Thursday, March 6, 2014

A Defining Moment



On March 11, my brother, Brandon Stoddard, will be inducted into the Academy of Television Arts and Science Hall of Fame. My brother, as President of ABC Productions, and later, as President of ABC Motion Pictures, created the mini-series, and brought us memorable television movies, such as Rich Man, Poor Man, The Thorn Birds, Winds of War, The Day After, and Love Among The Ruins, starring Katherine Hepburn and Laurence Olivier.

In 1977, however, the nation came to a standstill as an unprecedented eighty million people watched five evenings of the ABC television film Roots: The Saga Of An American Family, based on the book by Alex Haley. That film was my brother’s crowning television achievement.

I flew to California to watch the first three nights of the show with him. I did have some idea what I was in for, but none of our phone conversations during the creation of the film had prepared me for the impact of that opening segment. Tears ran down my face, both because of the story and my awe and pride in Brandon’s courage to make this film.

It wasn’t easy. Brandon had put his career on the line to make Roots happen.

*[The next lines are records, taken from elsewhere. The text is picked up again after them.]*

Implicit Types (h : heap) (v : Values) (xs ys : list Import)
  (s t : gset string) (c l : loc).

Lemma with_self_lookup_old h v xs s l (x : cell) :
  h !! l = Some x → with_self h v xs s !! l = Some x.
Proof. intros Hl. unfold with_self. by apply lookup_app_l_Some. Qed.

Lemma with_self_lookup_list h v xs s :
  with_self h v xs s !! length h = Some (CList xs).
Proof. unfold with_self. by apply list_lookup_middle. Qed.

Lemma with_self_lookup_set h v xs s :
  with_self h v xs s !! (length h + 1) = Some (CSet s).
Proof.
  unfold with_self. rewrite lookup_app_r by lia.
  by replace (length h + 1 - length h) with 1 by lia.
Qed.

Lemma with_self_lookup_obj h v xs s :
  with_self h v xs s !! (length h + 2)
  = Some (CObj (new_obj v (length h) (length h + 1))).
Proof.
  unfold with_self. rewrite lookup_app_r by lia.
  by replace (length h + 2 - length h) with 2 by lia.
Qed.

Lemma with_self_length h v xs s :
  length (with_self h v xs s) = length h + 3.
Proof. unfold with_self. by rewrite length_app. Qed.

Lemma with_self_insert_list h v xs s ys :
  <[length h := CList ys]> (with_self h v xs s) = with_self h v ys s.
Proof.
  unfold with_self. rewrite insert_app_r_alt by lia.
  by rewrite Nat.sub_diag.
Qed.

Lemma with_self_insert_set h v xs s t :
  <[length h + 1 := CSet t]> (with_self h v xs s) = with_self h v xs t.
Proof.
  unfold with_self. rewrite insert_app_r_alt by lia.
  by replace (length h + 1 - length h) with 1 by lia.
Qed.

Lemma super_init_spec v h :
  super_init v h
  = Some (length h + 2,
          with_self h v (v_imports_ v) (v_unresolved_types v)).
Proof.
  unfold super_init, bind, alloc, with_self.
  rewrite !length_app. cbn [length].
  rewrite <- !app_assoc. cbn [app].
  by replace (length h + 1 + 1) with (length h + 2) by lia.
Qed.
Lemma area_mismatch_effects_witness :
  m_neighbor_table
    (snd (Receive Scenario.two_way_other_area Scenario.from_2_unicast
                  Scenario.link1 Scenario.router1_knows_2))
  = m_neighbor_table Scenario.router1_knows_2 /\
  fst (Receive Scenario.two_way_other_area Scenario.from_2_unicast
               Scenario.link1 Scenario.router1_knows_2)
  = Ok RX_OK /\
  m_downTarget
    (snd (Receive Scenario.two_way_other_area Scenario.from_2_unicast
                  Scenario.link1 Scenario.router1_knows_2))
  = [composed Scenario.addr1 OSPF_ALL_NODE States.DOWN Scenario.router1_knows_2].
Proof.
  destruct (area_mismatch_effects Scenario.two_way_other_area Scenario.from_2_unicast
              Scenario.link1 0%nat Scenario.router1_knows_2) as [Htable [_ Hreply]].
  - reflexivity.
  - vm_compute. discriminate.
  - split; [exact Htable|].
    destruct (Hreply (or_intror eq_refl) Scenario.addr1 eq_refl) as [Hok [Hsent _]].
    split; [exact Hok|]. apply Hsent. vm_compute. discriminate.
Defined.

(** C5, as the code has it. An Init-state packet with an empty snapshot
    leaves the neighbour table unchanged whatever it holds; the
    Down-state reply (to 224.0.0.5, from the receiving interface's
    address, carrying the unchanged table) is sent when that address is
    not host-scoped, and nothing is sent when it is. *)
Theorem init_empty_snapshot_restarts packet header interface incomingIf address st :
  packetInfoTag packet = Some incomingIf ->
  OspfHeader.GetState (ospfHeaderOf packet) = States.INIT ->
  OspfHello.getNeighbors (helloHeaderOf packet) = [] ->
  Ipv4Interface.GetAddress interface incomingIf = Some address ->
  let run := Receive packet header interface st in
  fst run = Ok RX_OK /\
  m_neighbor_table (snd run) = m_neighbor_table st /\
  sends_unless_host address
    (composed address OSPF_ALL_NODE States.DOWN st) st (snd run).
Proof.
  intros Ht Hs He Ha run. subst run.
  rewrite (Receive_init _ _ _ _ _ Ht Hs).
  rewrite (HandleInitResponse_not_visible _ _ _ _ _ _ _
             (empty_snapshot_not_visible _ _ He) Ha).
  simpl. rewrite after_send_table.
  repeat split; try reflexivity; apply after_send_sends; assumption.
Qed.

(** C5 as stated fails: the same packet arriving on the interface that
    carries the host-scoped address 127.0.0.1 is not answered. *)
Lemma init_empty_snapshot_unanswered_on_host_address :
  OspfHello.getNeighbors (helloHeaderOf Scenario.init_empty) = [] /\
  Receive Scenario.init_empty Scenario.from_2_unicast Scenario.lo Scenario.router1
  = (Ok RX_OK, Scenario.router1).
Proof. split; reflexivity. Qed.

Lemma init_empty_snapshot_restarts_witness :
  fst (Receive Scenario.init_empty Scenario.from_2_unicast Scenario.link1
               Scenario.router1_knows_2) = Ok RX_OK /\
  m_neighbor_table
    (snd (Receive Scenario.init_empty Scenario.from_2_unicast Scenario.link1
                  Scenario.router1_knows_2))
  = m_neighbor_table Scenario.router1_knows_2 /\
  m_downTarget
    (snd (Receive Scenario.init_empty Scenario.from_2_unicast Scenario.link1
                  Scenario.router1_knows_2))
  = m_downTarget Scenario.router1_knows_2
    ++ [composed Scenario.addr1 OSPF_ALL_NODE States.DOWN Scenario.router1_knows_2].
Proof.
  destruct (init_empty_snapshot_restarts Scenario.init_empty Scenario.from_2_unicast
              Scenario.link1 0%nat Scenario.addr1 Scenario.router1_knows_2)
    as [Hok [Htable [Hsent _]]].
  - reflexivity.
  - reflexivity.
  - reflexivity.
  - reflexivity.
  - split; [exact Hok|split; [exact Htable|]].
    apply Hsent. vm_compute. discriminate.
Defined.
Lemma where_ok {A : Type} (c : list bool) :
  forall a b : list A,
    length c = length a -> length a = length b ->
    exists r, where_ c a b = Ok r /\ length r = length a.
Proof.
  induction c as [|x c IH]; intros [|y a] [|z b] H1 H2; simpl in *;
    try discriminate.
  - exists []. auto.
  - destruct (IH a b) as (r & Hr & Hl); [lia | lia |].
    rewrite Hr. cbn [bind]. eexists. split; [reflexivity|]. simpl. lia.
Qed.

Lemma zip_with_ok {A B C : Type} (f : A -> B -> C) (l1 : list A) :
  forall l2 : list B,
    length l1 = length l2 ->
    exists r, zip_with f l1 l2 = Ok r /\ length r = length l1.
Proof.
  unfold zip_with.
  induction l1 as [|x l1 IH]; intros [|y l2] H; simpl in *; try discriminate.
  - exists []. auto.
  - destruct (IH l2) as (r & Hr & Hl); [lia|].
    rewrite Hr. cbn [bind]. eexists. split; [reflexivity|]. simpl. lia.
Qed.

Lemma codebook_unflatten_ok {A : Type} (d : A) (f : list A) (c T : nat) :
  0 < c -> length f = T * c ->
  exists g, codebook_unflatten d f (Z.of_nat c) = Ok g /\
            length g = c /\ Forall (has_length T) g.
Proof.
  intros Hc Hlen. unfold codebook_unflatten.
  destruct (Z.of_nat c <=? 0)%Z eqn:E; [apply Z.leb_le in E; lia|].
  rewrite Nat2Z.id, Hlen, Nat.Div0.mod_mul, Nat.div_mul by lia.
  cbn [Nat.eqb]. eexists. split; [reflexivity|].
  split; [rewrite length_map, length_seq; reflexivity|].
  apply Forall_forall. intros row Hrow. apply in_map_iff in Hrow.
  destruct Hrow as (k & <- & _). unfold has_length.
  rewrite length_map, length_seq. reflexivity.
Qed.

Lemma flat_map_length_const {A B : Type} (f : A -> list B) (k : nat) (l : list A) :
  (forall x, length (f x) = k) -> length (flat_map f l) = length l * k.
Proof.
  intros H. induction l as [|x l IH]; simpl; auto.
  rewrite length_app, H, IH. reflexivity.
Qed.
(** An item's own port wins over the slot's in both resolvers. *)
Example item_port_wins :
  addServerTCP web (Some tcpTwoSlots)
  = (Some (mkTCPServersLoadBalancer
             [mkTCPServer "10.0.0.5:8080" ""; mkTCPServer "10.9.9.9:81" ""]), None)
  ∧ addServer web (Some lbTwoSlots)
    = (Some (mkServersLoadBalancer
               [mkServer "http://10.0.0.5:8080" "" ""; mkServer "http://10.9.9.9:81" "" ""]),
       None).
Proof. split; reflexivity. Qed.

Lemma port_cleared_on_success_witness :
  (∃ s, [mkTCPServer "10.0.0.5:8080" ""] !! 0%nat = Some s ∧ TCPServer_Port s = "")
  ∧ (∃ s, [mkServer "http://10.0.0.5:8080" "" ""] !! 0%nat = Some s ∧ Server_Port s = "").
Proof.
  apply (port_cleared_on_success web tcpPort8080
           (mkTCPServersLoadBalancer [mkTCPServer "10.0.0.5:8080" ""])
           lbPort8080 (mkServersLoadBalancer [mkServer "http://10.0.0.5:8080" "" ""])).
  - reflexivity.
  - vm_compute. discriminate.
  - reflexivity.
Defined.

(** On the fallback path [addServer] succeeds and the slot still holds its
    port. *)
Lemma port_cleared_counterexample :
  ∃ lb', addServer noPort (Some lbPort8080) = (Some lb', None)
         ∧ Server_Port <$> Servers lb' !! 0%nat = Some "8080"
         ∧ "8080" ≠ "".
Proof. eexists. split_and!; [reflexivity..|discriminate]. Qed.

Lemma missing_port_witness :
  (addServerTCP noPort (Some TCPServersLoadBalancer_zero)).2 = Some errPortMissing
  ∧ (addServer noPort (Some (mkServersLoadBalancer [Server_zero]))).2
    = Some errPortMissing.
Proof.
  apply (missing_port noPort TCPServersLoadBalancer_zero
           (mkServersLoadBalancer [Server_zero])).
  - reflexivity.
  - intros s. vm_compute. discriminate.
  - intros s. simpl. intros [= <-]. reflexivity.
Defined.

Lemma other_slots_untouched_witness :
  (∃ tlb', (addServerTCP web (Some tcpTwoSlots)).1 = Some tlb'
           ∧ length (TCPServers tlb') = length (TCPServers tcpTwoSlots)
           ∧ ∀ i, (0 < i)%nat → TCPServers tlb' !! i = TCPServers tcpTwoSlots !! i)
  ∧ (∃ lb', (addServer web (Some lbTwoSlots)).1 = Some lb'
            ∧ length (Servers lb') = length (Servers lbTwoSlots)
            ∧ ∀ i, (0 < i)%nat → Servers lb' !! i = Servers lbTwoSlots !! i).
Proof. apply (other_slots_untouched web tcpTwoSlots lbTwoSlots); simpl; lia. Defined.

(** *** Assembler *)

Lemma failing_item_contributes_nothing_witness :
  (run [web; invalid; web2]).1 = (run [web; web2]).1.
Proof.
  destruct (failing_item_contributes_nothing prov [web] invalid [web2]) as (_ & Hl & _).
  - apply (decodeFails invalid (errors_New "invalid label")). vm_compute. reflexivity.
  - exact Hl.
Defined.

(** The three ways to fail, and what the pass logs for them. *)
Example run_failing :
  run [invalid; noPort; noAddress; web]
  = ({[ "n1-svc-i1" := httpFragment "svc" "http://10.0.0.5:8080" ]},
     [LogLine "n1-svc-i3" (Error_ "invalid label");
      LogLine "n1-svc-i8" (Error_ "port is missing");
      LogLine "n1-svc-i6" (Error_ "address is missing")]).
Proof. vm_compute. reflexivity. Qed.

Lemma keepContainer_exactly_witness :
  (run [web; critical]).1 !! svcName critical = None.
Proof.
  apply (proj2 (keepContainer_exactly prov "" web [web; critical] (svcName critical))).
  intros i Hin Hk.
  apply elem_of_cons in Hin as [->|Hin]; [vm_compute in Hk; discriminate|].
  apply elem_of_cons in Hin as [->|Hin]; [|by apply elem_of_nil in Hin].
  split; vm_compute; discriminate.
Defined.

Lemma svcName_separates_witness :
  svcName web ≠ svcName web2
  ∧ is_Some ((run [web; web2]).1 !! svcName web)
  ∧ is_Some ((run [web; web2]).1 !! svcName web2).
Proof.
  destruct (svcName_separates prov web web2 [web; web2]
              (httpFragment "svc" "http://10.0.0.5:8080")
              (httpFragment "svc" "http://10.0.0.6:8080")) as (_ & _ & Hne & Hin).
  assert (svcName web ≠ svcName web2) as Hk.
  { apply Hne; [reflexivity..|vm_compute; discriminate]. }
  destruct Hin as (H1 & H2 & _).
  - exact Hk.
  - apply elem_of_cons. left. reflexivity.
  - apply elem_of_cons. right. apply elem_of_cons. left. reflexivity.
  - vm_compute. reflexivity.
  - vm_compute. reflexivity.
  - split_and!; [exact Hk|exact H1|exact H2].
Defined.

(** Two items with the same service name and different instance ids whose
    triples differ and whose keys coincide: the pass ends with one entry. *)
Lemma svcName_collision :
  (item_Node dashed1, item_Name dashed1, item_ID dashed1)
    ≠ (item_Node dashed2, item_Name dashed2, item_ID dashed2)
  ∧ item_Name dashed1 = item_Name dashed2
  ∧ item_ID dashed1 ≠ item_ID dashed2
  ∧ svcName dashed1 = svcName dashed2
  ∧ (buildConfiguration_item prov dashed1).1 = Some (httpFragment "s" "http://10.0.1.1:80")
  ∧ (buildConfiguration_item prov dashed2).1 = Some (httpFragment "s" "http://10.0.1.2:80")
  ∧ run [dashed1; dashed2] = ({[ "a-s-s-b" := httpFragment "s" "http://10.0.1.2:80" ]}, []).
Proof.
  split_and!; try (vm_compute; reflexivity); vm_compute; discriminate.
Qed.

Lemma tcp_only_fragment_witness :
  buildConfiguration_item prov db
  = (Some (mkConfiguration (HTTP dbDecoded) (tcpRouters dbCompleted)), []).
Proof.
  destruct (tcp_only_fragment prov db dbDecoded dbCompleted (∅, [])) as (Hi & _).
  - reflexivity.
  - vm_compute. reflexivity.
  - right. vm_compute. lia.
  - vm_compute. reflexivity.
  - reflexivity.
  - reflexivity.
  - reflexivity.
  - exact Hi.
Defined.

Lemma later_item_replaces_witness :
  (run [web; web2; webAgain]).1 !! svcName webAgain
  = Some (httpFragment "svc" "http://10.0.0.9:9090")
  ∧ run [web; web2; webAgain] = run [web2; webAgain].
Proof.
  destruct (later_item_replaces prov [] web [web2] webAgain []
              (httpFragment "svc" "http://10.0.0.5:8080")
              (httpFragment "svc" "http://10.0.0.9:9090")) as (Hl & Hr & _).
  - reflexivity.
  - vm_compute. reflexivity.
  - vm_compute. reflexivity.
  - split; [exact Hl|exact Hr].
Defined.

End OnDemo.

(** * Further properties of the resolvers *)

Section ResolverOutcomes.

Context `{!Defaults}.

Ltac resolve_cases :=
  unfold addServerTCP, addServer, TCPServers0, Servers0, chosenPort; simpl;
  repeat (case_decide; simpl in * ); simplify_eq/=; try done.

(** X1. [addServerTCP] returns no error exactly when the load balancer is
    not nil and the item has both a port and an address. *)
Theorem addServerTCP_success_iff item loadBalancer :
  (addServerTCP item loadBalancer).2 = None
  ↔ is_Some loadBalancer ∧ item_Port item ≠ "" ∧ item_Address item ≠ "".
Proof.
  destruct loadBalancer as [lb|].
  - destruct (decide (item_Port item = "")) as [Hp|Hp].
    + rewrite addServerTCP_no_item_port by done. split; [done|]. by intros (_ & ? & _).
    + rewrite addServerTCP_item_port by done. case_decide.
      * split; [done|]. by intros (_ & _ & ?).
      * split; [|done]. intros _. split_and!; [by eexists|done..].
  - split; [done|]. by intros ([? [=]] & _).
Qed.

(** X2. [addServer] returns no error exactly when the load balancer is not
    nil, the item has an address, and a port is available: the item's own,
    or the one slot 0 carries on entry. *)
Theorem addServer_success_iff item loadBalancer :
  (addServer item loadBalancer).2 = None
  ↔ ∃ lb, loadBalancer = Some lb
          ∧ (item_Port item ≠ ""
             ∨ ∃ s, Servers lb !! 0%nat = Some s ∧ Server_Port s ≠ "")
          ∧ item_Address item ≠ "".
Proof.
  destruct loadBalancer as [lb|]; [|split; [done|by intros (? & [=] & _)]].
  rewrite addServer_outcome. unfold chosenPort.
  destruct (decide (item_Port item ≠ "")) as [Hp|Hp].
  - rewrite decide_False by done. case_decide.
    + split; [done|]. by intros (? & _ & _ & ?).
    + split; [|done]. intros _. exists lb. split_and!; [done|by left|done].
  - destruct (Servers lb !! 0%nat) as [s|] eqn:E; simpl.
    + destruct (decide (Server_Port s = "")) as [Hs|Hs].
      * split; [done|]. intros (? & [= <-] & [?|(s' & Hs' & ?)] & _); [done|].
        rewrite E in Hs'. by simplify_eq.
      * case_decide.
        -- split; [done|]. by intros (? & _ & _ & ?).
        -- split; [|done]. intros _. exists lb. split_and!; [done|right; eauto|done].
    + split; [done|].
      intros (? & [= <-] & [?|(s' & Hs' & ?)] & _); [done|]. by rewrite E in Hs'.
Qed.

(** X3. For an item with port and address, [addServerTCP] succeeds on every
    load balancer that is not nil; slot 0 becomes the endpoint
    [host:port] with an empty [Port], whatever it held, the later slots
    stay, and a load balancer without slots gets exactly one. *)
Theorem addServerTCP_success_result item lb :
  item_Port item ≠ "" →
  item_Address item ≠ "" →
  addServerTCP item (Some lb)
  = (Some (mkTCPServersLoadBalancer
             (mkTCPServer (net_JoinHostPort (item_Address item) (item_Port item)) ""
              :: tail (TCPServers lb))),
     None).
Proof. intros Hp Ha. destruct lb as [[|s l]]; resolve_cases. Qed.

(** X4. Whenever a port is available and the item has an address,
    [addServer] succeeds: the URL of slot 0 is the scheme the slot held (the
    default server's one when there was no slot), [://], and [host:port]
    with the item's port if it has one and the slot's otherwise; the
    scheme is emptied, the slot's port is emptied only when the item's port
    was used, and the later slots stay. *)
Theorem addServer_success_result item lb :
  chosenPort item lb ≠ "" →
  item_Address item ≠ "" →
  let s0 := default (Server_SetDefaults Server_zero) (head (Servers lb)) in
  addServer item (Some lb)
  = (Some (mkServersLoadBalancer
             (mkServer
                (Server_Scheme s0 +:+ "://"
                 +:+ net_JoinHostPort (item_Address item) (chosenPort item lb))
                ""
                (if decide (item_Port item ≠ "") then "" else Server_Port s0)
              :: tail (Servers lb))),
     None).
Proof. destruct lb as [[|s l]]; resolve_cases. Qed.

The problem was sponsorship. Brandon had hoped that just a few major corporations would sponsor Roots, thereby reducing the number of commercial interruptions. It was not to be. The corporate giants of America didn’t believe anyone would watch five days of a film about race: a film that would provoke conversation, a film that might create a surge in the social change in our country that was already in process.

The president of ABC TV, Fred Pierce, and the CEO, Leonard Goldenson, informed Brandon that they would have to terminate the project. It was too controversial; it could not get the financial support necessary for five evenings of program time.

This was the moment and my brother nailed it. He responded by telling them that if they scuttled Roots, he would leave ABC. He would find sponsors, he told them, rooting out every small American company willing to fund this film.

Pierce and Goldenson agreed.

As they say, the rest is history.

A defining moment: we all have them. Eighty million people may not be affected, but we have these moments nonetheless. Think of the times in your life when you have believed that something was right-- something you have taken part in creating or in an idea larger than yourself--so much that, risking the censure of friends or a boss, or a board-- you have stood up and said, “This we must do.”

 Large or small, our lives and the world itself are shaped by such moments.